Il periodo può essere flessibile, ovvero due mesi precedenti la data presunta del parto e tre dopo, oppure 1 mese e 4 o 5 mesi subito dopo il parto. La scelta di avvalersi del congedo di maternità flessibile è della lavoratrice, purché vi sia un attestato del medico del Servizio sanitario nazionale avallato dal medico competente in materia di sicurezza nei luoghi di lavoro nel quale certifichino l’assenza di rischio alla salute della lavoratrice e alla corretta prosecuzione della gravidanza.
Terminato il periodo di congedo obbligatorio, è prevista la possibilità, di poter richiedere un periodo di astensione facoltativo – congedo parentale – previsto sia per la madre che per il padre.
Il congedo parentale spetta ad entrambi i genitori fino al compimento del 12° anno di età con durata massima di 10 mesi, elevato a 11 mesi qualora il padre dipendente usufruisca di almeno 3 mesi continuativi. Alla madre compete per un periodo massimo di 6 mesi, al padre fino a 6 mesi, estendibili a 7 qualora ne richieda almeno 3 continuativi.

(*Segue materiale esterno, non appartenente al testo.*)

(** * Verification of the atlas packer of [generate_atlas.py]

    The development embeds [pack_images] (size estimation, shelf packing,
    resolution of the square power-of-two sheet, composition of the pixels)
    as Rocq functions and proves the properties of the specification
    against them.

    Python integers are unbounded and are modelled by [Z].  The estimate of
    the sheet width goes through [math.sqrt], which works on IEEE-754
    binary64 numbers: it is modelled with the executable specification of
    floating-point arithmetic of the standard library ([SpecFloat]), rounding
    included.  Exceptions are modelled by an error monad.  Memory is not
    bounded: [Image.new] returns a sheet of any size, and the failures of
    the allocation inside the imaging library (a side that does not fit a C
    integer, a lack of memory) are not modelled.  What is proved about the
    result of [pack_images] is therefore stated for the calls that return.

    [main] and [find_msdfgen] are embedded over a record of what they read
    from the environment (file system, platform, outcome of the rasterizer
    runs and of the writes); the metadata is a finite map from names to
    rectangles. *)

From Stdlib Require Import ZArith Lia Sorted.
From Stdlib.Strings Require Import Byte.
From Stdlib Require Import Floats.SpecFloat.
From stdpp Require Import base list gmap strings.

Local Open Scope Z_scope.

(** ** Exceptions *)

Module Py.

(** The exceptions that the expressions of [pack_images] can raise. *)
Inductive exn : Set :=
| ValueError      (* math domain error: square root of a negative number *)
| OverflowError   (* int too large to convert to float *)
| TypeError       (* unpacking [None] *)
| IndexError.     (* list index out of range *)

Inductive result (A : Type) : Type :=
| Ok (a : A)
| Raise (e : exn).
Arguments Ok {A} a.
Arguments Raise {A} e.

Definition bind {A B} (r : result A) (k : A -> result B) : result B :=
  match r with
  | Ok a => k a
  | Raise e => Raise e
  end.


End Py.
Import Py.

#[global] Instance result_ret : MRet result := @Ok.
#[global] Instance result_bind : MBind result := fun A B k r => bind r k.

(** ** Integers: [int.bit_length] and [<<] *)

(** [x.bit_length()]: the number of bits of the absolute value of [x],
    and [0] for [0]. *)
Definition bit_length (x : Z) : Z :=
  match x with
  | Z0 => 0
  | Zpos p | Zneg p => Z.log2 (Zpos p) + 1
  end.

(** [1 << (n - 1).bit_length()], the rounding to a power of two that
    [pack_images] applies twice. *)
Definition round_pow2 (n : Z) : Z := Z.shiftl 1 (bit_length (n - 1)).

(** ** Floating point: [math.sqrt] and [math.ceil] on binary64 *)

Definition dbl_prec : Z := 53.
Definition dbl_emax : Z := 1024.

(** Conversion of a Python integer to a float: correctly rounded (to nearest,
    ties to even); an integer beyond the range of doubles raises
    [OverflowError]. *)
Definition float_of_int (n : Z) : result spec_float :=
  match binary_normalize dbl_prec dbl_emax n 0 false with
  | S754_infinity _ => Raise OverflowError
  | f => Ok f
  end.

(** [math.sqrt(n)] for an integer [n]: the argument is converted to a double
    and the correctly rounded square root is taken; a negative argument
    raises [ValueError]. *)
Definition math_sqrt (n : Z) : result spec_float :=
  x ← float_of_int n;
  match SFsqrt dbl_prec dbl_emax x with
  | S754_nan => Raise ValueError
  | r => Ok r
  end.

(** [math.ceil(x)] for a float [x]: the exact smallest integer that is not
    below [x]. *)
Definition math_ceil (x : spec_float) : result Z :=
  match x with
  | S754_zero _ => Ok 0
  | S754_finite s m e =>
      let num := if s then Zneg m else Zpos m in
      Ok (if 0 <=? e then num * 2 ^ e else - ((- num) / 2 ^ (- e)))
  | S754_infinity _ => Raise OverflowError
  | S754_nan => Raise ValueError
  end.
(** X8.  No record has a url that begins with [item?id=]: such a link
    target has been made absolute, and the origin put before it does not
    begin that way. *)
Theorem url_never_relative (row : located) (p : post) :
  parse_row row = Ok (Some p) ->
  startswith (u "item?id=") (post_url p) = false.
Proof.
  intros H. apply parse_row_some in H.
  destruct H as (_ & _ & _ & _ & ->).
  unfold anchor_url.
  match goal with
  | |- context [if startswith _ ?l then _ else _] =>
      destruct (startswith (u "item?id=") l) eqn:E
  end; [reflexivity | exact E].
Qed.

Lemma lstrip_head (s : pystr) (c : N) (rest : pystr) :
  lstrip s = c :: rest -> isspace c = false.
Proof.
  induction s as [|x s IH]; simpl; [discriminate|].
  destruct (isspace x) eqn:E; [exact IH|].
  intros [= <- _]. exact E.
Qed.

Lemma lstrip_suffix (s : pystr) : exists spaces, s = spaces ++ lstrip s.
Proof.
  induction s as [|x s [spaces IH]]; simpl; [exists []; reflexivity|].
  destruct (isspace x).
  - exists (x :: spaces). simpl. f_equal. exact IH.
  - exists []. reflexivity.
Qed.

Lemma last_default {A : Type} (l : list A) (d d' : A) :
  l <> [] -> last l d = last l d'.
Proof.
  induction l as [|x l IH]; [congruence|]. intros _.
  destruct l as [|y l]; [reflexivity|].
  change (last (y :: l) d = last (y :: l) d'). apply IH. discriminate.
Qed.

Lemma last_app_nonempty {A : Type} (l q : list A) (d : A) :
  q <> [] -> last (l ++ q) d = last q d.
Proof.
  intros Hq. induction l as [|x l IH]; [reflexivity|].
  simpl. destruct (l ++ q) eqn:E; [|exact IH].
  apply app_eq_nil in E. destruct E as [_ E]. contradiction.
Qed.

(** What [strip] returns, when it is not empty, is trimmed. *)
Lemma strip_trimmed (s : pystr) : strip s <> [] -> trimmed (strip s).
Proof.
  unfold strip, trimmed.
  set (a := lstrip s). set (b := lstrip (rev a)).
  intros Hne.
  destruct b as [|x b'] eqn:Eb; [simpl in Hne; congruence|].
  assert (Hx : isspace x = false) by (apply (lstrip_head (rev a) x b'), Eb).
  destruct (lstrip_suffix (rev a)) as [spaces Hsuf]. fold b in Hsuf.
  destruct (exists_last (l := x :: b') ltac:(discriminate)) as (b0 & y & Hb).
  rewrite Eb, Hb in Hsuf.
  assert (Ha : a = y :: rev (spaces ++ b0)).
  { rewrite <- (rev_involutive a), Hsuf, app_assoc, rev_app_distr.
    reflexivity. }
  assert (Hy : isspace y = false)
    by (apply (lstrip_head s y (rev (spaces ++ b0))), Ha).
  rewrite Hb, rev_app_distr. simpl.
  exists y, (rev b0). split; [reflexivity|]. split; [exact Hy|].
  change (isspace (last (y :: rev b0) y) = false).
  assert (E : y :: rev b0 = rev b' ++ [x])
    by (rewrite <- rev_unit, <- Hb; reflexivity).
  rewrite E, last_last. exact Hx.
Qed.

Lemma concat_trimmed (pieces : list pystr) :
  Forall trimmed pieces -> pieces <> [] -> trimmed (List.concat pieces).
Proof.
  induction pieces as [|p pieces IH]; [congruence|].
  intros Hall _. inversion Hall as [|? ? Hp Hrest]; subst.
  destruct pieces as [|q pieces].
  - simpl. rewrite app_nil_r. exact Hp.
  - specialize (IH Hrest ltac:(discriminate)).
    destruct Hp as (c & m & -> & Hc & _).
    destruct IH as (c' & m' & E & _ & Hlast).
    change (List.concat ((c :: m) :: q :: pieces))
      with ((c :: m) ++ List.concat (q :: pieces)).
    exists c, (m ++ List.concat (q :: pieces)).
    split; [reflexivity|]. split; [exact Hc|].
    rewrite last_app_nonempty by (rewrite E; discriminate).
    rewrite (last_default _ c c') by (rewrite E; discriminate).
    exact Hlast.
Qed.

Lemma get_text_strip_trimmed (l : located) :
  get_text true l <> [] -> trimmed (get_text true l).
Proof.
  unfold get_text. intros Hne.
  apply concat_trimmed.
  - unfold all_strings. apply Forall_flat_map, Forall_forall.
    intros d _. destruct (here d) as [k s|h cs]; [|constructor].
    destruct (interesting k); [|constructor].
    destruct (is_empty (strip s)) eqn:E; constructor; [|constructor].
    apply strip_trimmed. intros E'. rewrite E' in E. discriminate.
  - intros E. rewrite E in Hne. simpl in Hne. congruence.
Qed.

(** X9.  The title of a record is trimmed: it neither begins nor ends
    with white space. *)
Theorem title_trimmed (row : located) (p : post) :
  parse_row row = Ok (Some p) -> trimmed (post_title p).
Proof.
  intros H. apply parse_row_some in H.
  destruct H as (_ & _ & Htitle & Hne & _).
  rewrite Htitle in *. unfold anchor_title in *.
  destruct (row_anchor row) as [a|]; [|congruence].
  apply get_text_strip_trimmed, Hne.
Qed.

End ExtractorFurther.

Lemma subtext_in_first_tr_witness :
  subtext_of (ancestors (first_row late_subtext_page))
    (next_siblings (first_row late_subtext_page)) = None
  /\ parse_row (B := Latin1.builtins) (first_row late_subtext_page)
     = Ok (Some {| post_id := 42;
                   post_title := u "Late";
                   post_url := u "https://example.com/";
                   post_user := None;
                   post_points := 0;
                   post_time_posted := None |}).
Proof.
  split; [|reflexivity].
  apply (subtext_in_first_tr (first_row late_subtext_page)
           [NavigableString PlainString (u " ")]
           (Tag {| name := u "tr"; class_ := [u "spacer"]; attrs := [] |} [])
           [subtext_row (u "7 points") "carol" "2024-03-03T00:00:00Z"]).
  - reflexivity.
  - intros n [<-|[]]. reflexivity.
  - reflexivity.
Defined.

Lemma url_never_relative_witness :
  startswith (u "item?id=") (u "https://news.ycombinator.com/item?id=42")
  = false.
Proof.
  apply (url_never_relative (B := Latin1.builtins) (first_row bare_page)
           {| post_id := 42;
              post_title := u "Bare";
              post_url := u "https://news.ycombinator.com/item?id=42";
              post_user := None;
              post_points := 0;
              post_time_posted := None |}).
  reflexivity.
Defined.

Per quanto riguarda, infine, l’aspetto retributivo, durante il periodo di assenza obbligatoria e facoltativa la lavoratrice ha diritto ad una indennità pari all’80% (durante l’assenza obbligatoria) ed al 30% (durante l’assenza facoltativa) della retribuzione che è posta a carico dell’Inps ma anticipata dal datore di lavoro.